EXERCISE BRIEF:
Where "with" appears in a line of the entries below, that line should be copied.

------------------------

(** A creation keyed by a client request: replay, or the transaction, whose
    concurrent loser converges. *)
Definition keyed (requestId : string) (matches : ticket_row -> bool) (newTicket : string) (work : M cdb (message_row * ticket_row)) (before s : cdb)
    : res chat_result * cdb :=
  match ticket_of_request requestId before with
  | Some existing => (replay_outcome matches existing before, s)
  | None =>
      match transaction work s with
      | (Ok (m, t), s') => (Ok (ChatResult (Some m) newTicket t false), s')
      | (Err e, s') =>
          if String.eqb e "DUPLICATE_REQUEST" then (_convergeToCommittedOutcome requestId matches s', s') else (Err e, s')
      end
  end.

Definition send_args (userId : Z) (moneyAmount : jsval) (recipientId : option Z) (clientRequestId : option string) : res (Z * Z * string) :=
  amt ← parsePositiveAmount moneyAmount;
  receiverId ← of_option recipientId "INVALID_INPUT";
  throw_if (receiverId <? 1) "INVALID_INPUT";;
  throw_if (userId =? receiverId) "INVALID_INPUT";;
  requestId ← normalizeClientRequestId clientRequestId;
  mret (amt, receiverId, requestId).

------------------------

RESPONSE FOR THIS EXERCISE:
  match ticket_of_request requestId before with
      match transaction work s with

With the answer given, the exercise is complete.